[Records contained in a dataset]
=== Begin Enclosure ===
(* ===== verification/Sspi.v ===== *)
(** The in-process Negotiate exchange of [infrastructure/auth/auth_sspi.h/.cpp]
    ([SspiNegotiate], [SspiContext::Release]).  The relay uses the
    authentication agent instead and no longer calls it; its parsing and
    base64, which are still used, are in Auth and Base64.

    The answers of the security package come with the call.  A trace records
    the handles and buffers that are acquired and released. *)

From S2P Require Import Prelude.
From S2P Require Import Text.
From S2P Require Import Base64.

Inductive SspiResult := SspiSuccess | SspiComplete | SspiNeedContinue | SspiNoCredentials | SspiError.

Inductive HandleEvent :=
| GotCredentials (h : Z) | FreedCredentials (h : Z)
| GotContext (h : Z) | DeletedContext (h : Z)
| GotBuffer (b : Z) | FreedBuffer (b : Z).

(** Handles of zeros are none. *)
Record SspiContext := mkSspi {
  sc_credentials : option Z;
  sc_context : option Z;
  sc_initialized : bool;
  sc_targetSpn : text;
  sc_trace : list HandleEvent
}.

Definition SspiContext_new : SspiContext := mkSspi None None false [] [].

Definition Release (c : SspiContext) : SspiContext :=
  mkSspi None None false (sc_targetSpn c)
    (sc_trace c ++ (DeletedContext <$> option_list (sc_context c))
     ++ (FreedCredentials <$> option_list (sc_credentials c))).

Inductive Acquired := AcquireOk (h : Z) | AcquireNoCredentials | AcquireFailed.

Inductive SecStatus := SEC_E_OK | SEC_I_COMPLETE_NEEDED | SEC_I_COMPLETE_AND_CONTINUE | SEC_I_CONTINUE_NEEDED | SEC_FAILED.

(** What InitializeSecurityContext answers: a context, if the call was given
    none, and an output buffer that it may have allocated. *)
Record IscAnswer := mkIsc {
  isc_status : SecStatus;
  isc_context : Z;
  isc_token : text;
  isc_buffer : option Z
}.

Definition succeeded (s : SecStatus) : bool := match s with SEC_FAILED => false | _ => true end.

Definition result_of_status (s : SecStatus) : SspiResult :=
  match s with
  | SEC_I_CONTINUE_NEEDED => SspiNeedContinue
  | SEC_FAILED => SspiSuccess
  | _ => SspiComplete
  end.

Definition acquire (a : Acquired) (spn : text) (c : SspiContext) : option SspiResult * SspiContext :=
  if sc_initialized c then (None, c)
  else
    match a with
    | AcquireOk h =>
        (None, mkSspi (Some h) (sc_context c) true spn (sc_trace c ++ [GotCredentials h]))
    | AcquireNoCredentials =>
        (Some SspiNoCredentials, mkSspi (sc_credentials c) (sc_context c) false spn (sc_trace c))
    | AcquireFailed => (Some SspiError, mkSspi (sc_credentials c) (sc_context c) false spn (sc_trace c))
    end.

(** The call with a fresh context, or with the one there is. *)
Definition initialize_context (fresh : bool) (a : IscAnswer) (c : SspiContext) : SspiContext :=
  let trace := sc_trace c ++ (GotBuffer <$> option_list (isc_buffer a)) in
  if succeeded (isc_status a) then
    match fresh, sc_context c with
    | false, Some k => mkSspi (sc_credentials c) (Some k) (sc_initialized c) (sc_targetSpn c) trace
    | _, _ =>
        mkSspi (sc_credentials c) (Some (isc_context a)) (sc_initialized c) (sc_targetSpn c)
          (trace ++ [GotContext (isc_context a)])
    end
  else mkSspi (sc_credentials c) (sc_context c) (sc_initialized c) (sc_targetSpn c) trace.

Definition free_buffer (a : IscAnswer) (c : SspiContext) : SspiContext :=
  mkSspi (sc_credentials c) (sc_context c) (sc_initialized c) (sc_targetSpn c)
    (sc_trace c ++ (FreedBuffer <$> option_list (isc_buffer a))).

Definition is_empty (t : text) : bool := match t with [] => true | _ => false end.

Definition SspiNegotiate (acq : Acquired) (a : IscAnswer) (serverToken spn : text) (c : SspiContext)
    : SspiResult * text * SspiContext :=
  match acquire acq spn c with
  | (Some r, c) => (r, [], c)
  | (None, c) =>
      if negb (is_empty serverToken) && is_empty (SspiBase64Decode serverToken) then (SspiError, [], c)
      else
        let c := initialize_context (is_empty serverToken) a c in
        if succeeded (isc_status a) then
          if is_empty (isc_token a) then (result_of_status (isc_status a), [], c)
          else (result_of_status (isc_status a), SspiBase64Encode (isc_token a), free_buffer a c)
        else (SspiError, [], Release c)
  end.

(** * Handles *)

Definition contexts_got (tr : list HandleEvent) : list Z := omap (λ e, match e with GotContext h => Some h | _ => None end) tr.
Definition contexts_deleted (tr : list HandleEvent) : list Z := omap (λ e, match e with DeletedContext h => Some h | _ => None end) tr.
Definition credentials_got (tr : list HandleEvent) : list Z := omap (λ e, match e with GotCredentials h => Some h | _ => None end) tr.
Definition credentials_freed (tr : list HandleEvent) : list Z := omap (λ e, match e with FreedCredentials h => Some h | _ => None end) tr.

Record SspiCall := mkCall { ca_acquired : Acquired; ca_answer : IscAnswer; ca_token : text; ca_spn : text }.

Definition sspi_call (c : SspiContext) (k : SspiCall) : SspiContext :=
  snd (SspiNegotiate (ca_acquired k) (ca_answer k) (ca_token k) (ca_spn k) c).

Definition sspi_calls (ks : list SspiCall) (c : SspiContext) : SspiContext := foldl sspi_call c ks.

(** The context a call overwrites: one without a challenge starts again. *)
Definition overwritten (c : SspiContext) (k : SspiCall) : list Z :=
  if sc_initialized c && is_empty (ca_token k) && succeeded (isc_status (ca_answer k))
  then option_list (sc_context c) else [].

Fixpoint lost (ks : list SspiCall) (c : SspiContext) : list Z :=
  match ks with [] => [] | k :: ks' => overwritten c k ++ lost ks' (sspi_call c k) end.

(** What is held and what has been released is what was acquired, except for
    the contexts lost so far. *)
Record handles_inv (gone : list Z) (c : SspiContext) : Prop := {
  hi_contexts : contexts_got (sc_trace c) ≡ₚ contexts_deleted (sc_trace c) ++ option_list (sc_context c) ++ gone;
  hi_credentials : credentials_got (sc_trace c) ≡ₚ credentials_freed (sc_trace c) ++ option_list (sc_credentials c);
  hi_initialized : sc_initialized c = false → sc_context c = None ∧ sc_credentials c = None
}.

Ltac handles :=
  unfold contexts_got, contexts_deleted, credentials_got, credentials_freed in *; rewrite ?omap_app;
  cbn; rewrite ?app_nil_r.

Lemma Release_inv gone c : handles_inv gone c → handles_inv gone (Release c).
Proof.
  intros [H1 H2 H3]. destruct c as [cr cx ini spn tr]. cbn in H1, H2, H3. unfold Release.
  constructor; cbn [sc_trace sc_context sc_credentials sc_initialized]; [| |done];
    unfold contexts_got, contexts_deleted, credentials_got, credentials_freed in *; rewrite !omap_app.
  - rewrite H1. destruct cx, cr; cbn; rewrite ?app_nil_r; solve_Permutation.
  - rewrite H2. destruct cx, cr; cbn; rewrite ?app_nil_r; solve_Permutation.
Qed.

Lemma acquire_inv gone a spn c r c' :
  acquire a spn c = (r, c') → handles_inv gone c →
  handles_inv gone c' ∧ sc_context c' = sc_context c ∧
  (r = None → sc_initialized c' = true) ∧ (sc_initialized c = false → sc_context c = None).
Proof.
  destruct c as [cr cx ini spn0 tr]. intros E [H1 H2 H3]. cbn in *. unfold acquire in E. cbn in E.
  destruct ini; [injection E as <- <-; split_and!; try done; by constructor|].
  destruct (H3 eq_refl) as [-> ->].
  destruct a; injection E as <- <-; (split_and!; [|done..]); constructor; cbn; try done; handles; try done.
  by rewrite H2, app_nil_r.
Qed.

Lemma initialize_context_inv gone fresh a c :
  sc_initialized c = true → handles_inv gone c →
  handles_inv ((if fresh && succeeded (isc_status a) then option_list (sc_context c) else []) ++ gone)
    (initialize_context fresh a c).
Proof.
  destruct c as [cr cx ini spn tr]. intros Hi [H1 H2 H3]. cbn in *. subst. unfold initialize_context. cbn.
  destruct (succeeded (isc_status a)); rewrite ?andb_false_r, ?andb_true_r.
  - destruct fresh, cx as [k|]; (constructor; cbn; [| |done]); handles;
      destruct (isc_buffer a); cbn; rewrite ?app_nil_r, ?H1, ?H2; cbn; try done; solve_Permutation.
  - rewrite ?app_nil_l. constructor; cbn; [| |done]; handles; destruct (isc_buffer a); cbn; by rewrite ?app_nil_r.
Qed.

Lemma free_buffer_inv gone a c : handles_inv gone c → handles_inv gone (free_buffer a c).
Proof.
  destruct c as [cr cx ini spn tr]. intros [H1 H2 H3]. unfold free_buffer.
  constructor; cbn in *; [handles|handles|done]; destruct (isc_buffer a); cbn; by rewrite ?app_nil_r.
Qed.

Lemma SspiNegotiate_inv gone k c :
  handles_inv gone c → handles_inv (overwritten c k ++ gone) (sspi_call c k).
Proof.
  intros HI. unfold sspi_call, SspiNegotiate, overwritten.
  destruct (acquire (ca_acquired k) (ca_spn k) c) as [r c1] eqn:E.
  destruct (acquire_inv _ _ _ _ _ _ E HI) as (H1 & Hc & Hini & Hnone).
  assert (Hsame : ∀ b : bool, (if sc_initialized c && b then option_list (sc_context c) else []) =
                              if b then option_list (sc_context c) else []).
  { intros b. destruct (sc_initialized c); [done|]. rewrite (Hnone eq_refl). by destruct b. }
  rewrite <- andb_assoc, Hsame. destruct r as [r|].
  { cbn. assert (E' : sc_initialized c = false).
    { unfold acquire in E. by destruct (sc_initialized c). }
    rewrite (Hnone E'). by destruct (is_empty (ca_token k) && succeeded (isc_status (ca_answer k))). }
  specialize (Hini eq_refl). destruct (negb (is_empty (ca_token k)) && _) eqn:Ht.
  { cbn. apply andb_prop in Ht as [Ht%negb_true_iff _]. by rewrite Ht. }
  pose proof (initialize_context_inv gone (is_empty (ca_token k)) (ca_answer k) c1 Hini H1) as H2.
  rewrite Hc in H2. destruct (succeeded (isc_status (ca_answer k))) eqn:Es.
  - destruct (is_empty (isc_token (ca_answer k))); [done|]. by apply free_buffer_inv.
  - by apply Release_inv.
Qed.

(** An exchange owns its handles.  After any calls and a release, every
    credentials handle has been freed exactly once, and so has every context
    except those that a call without a challenge replaced. *)
Theorem exchange_releases_its_handles ks :
  let c := Release (sspi_calls ks SspiContext_new) in
  credentials_got (sc_trace c) ≡ₚ credentials_freed (sc_trace c) ∧
  contexts_got (sc_trace c) ≡ₚ contexts_deleted (sc_trace c) ++ lost ks SspiContext_new.
Proof.
  assert (H : ∀ ks gone c, handles_inv gone c → ∃ gone', gone' ≡ₚ lost ks c ++ gone ∧ handles_inv gone' (sspi_calls ks c)).
  { clear. induction ks as [|k ks IH]; intros gone c HI; [by exists gone|]. cbn [lost sspi_calls foldl].
    destruct (IH _ _ (SspiNegotiate_inv gone k c HI)) as (g & Hg & HI'). exists g. split; [|done].
    rewrite Hg. solve_Permutation. }
  destruct (H ks [] SspiContext_new) as (g & Hg & HI); [by constructor|]. rewrite app_nil_r in Hg. cbv zeta.
  destruct (Release_inv _ _ HI) as [H1 H2 _]. cbn [sc_context sc_credentials Release option_list] in H1, H2.
  rewrite app_nil_r in H2. split; [done|]. by rewrite <- Hg.
Qed.

(** Two first calls lose the context of the first. *)
Example second_start_loses_a_context :
  let k h := mkCall (AcquireOk 1) (mkIsc SEC_I_CONTINUE_NEEDED h [1; 2; 3] None) [] (lit "HTTP/proxy") in
  lost [k 7; k 8] SspiContext_new = [7].
Proof. reflexivity. Qed.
=== End Enclosure ===
Among the records above, only the lines between the line holding "Definition contexts_got (tr" and the line holding "Fixpoint lost (ks", inclusive, are to be output, exactly as written.

# [ANSWER TO THE EXERCISE]
Definition contexts_got (tr : list HandleEvent) : list Z := omap (λ e, match e with GotContext h => Some h | _ => None end) tr.
Definition contexts_deleted (tr : list HandleEvent) : list Z := omap (λ e, match e with DeletedContext h => Some h | _ => None end) tr.
Definition credentials_got (tr : list HandleEvent) : list Z := omap (λ e, match e with GotCredentials h => Some h | _ => None end) tr.
Definition credentials_freed (tr : list HandleEvent) : list Z := omap (λ e, match e with FreedCredentials h => Some h | _ => None end) tr.

Record SspiCall := mkCall { ca_acquired : Acquired; ca_answer : IscAnswer; ca_token : text; ca_spn : text }.

Definition sspi_call (c : SspiContext) (k : SspiCall) : SspiContext :=
  snd (SspiNegotiate (ca_acquired k) (ca_answer k) (ca_token k) (ca_spn k) c).

Definition sspi_calls (ks : list SspiCall) (c : SspiContext) : SspiContext := foldl sspi_call c ks.

(** The context a call overwrites: one without a challenge starts again. *)
Definition overwritten (c : SspiContext) (k : SspiCall) : list Z :=
  if sc_initialized c && is_empty (ca_token k) && succeeded (isc_status (ca_answer k))
  then option_list (sc_context c) else [].

Fixpoint lost (ks : list SspiCall) (c : SspiContext) : list Z :=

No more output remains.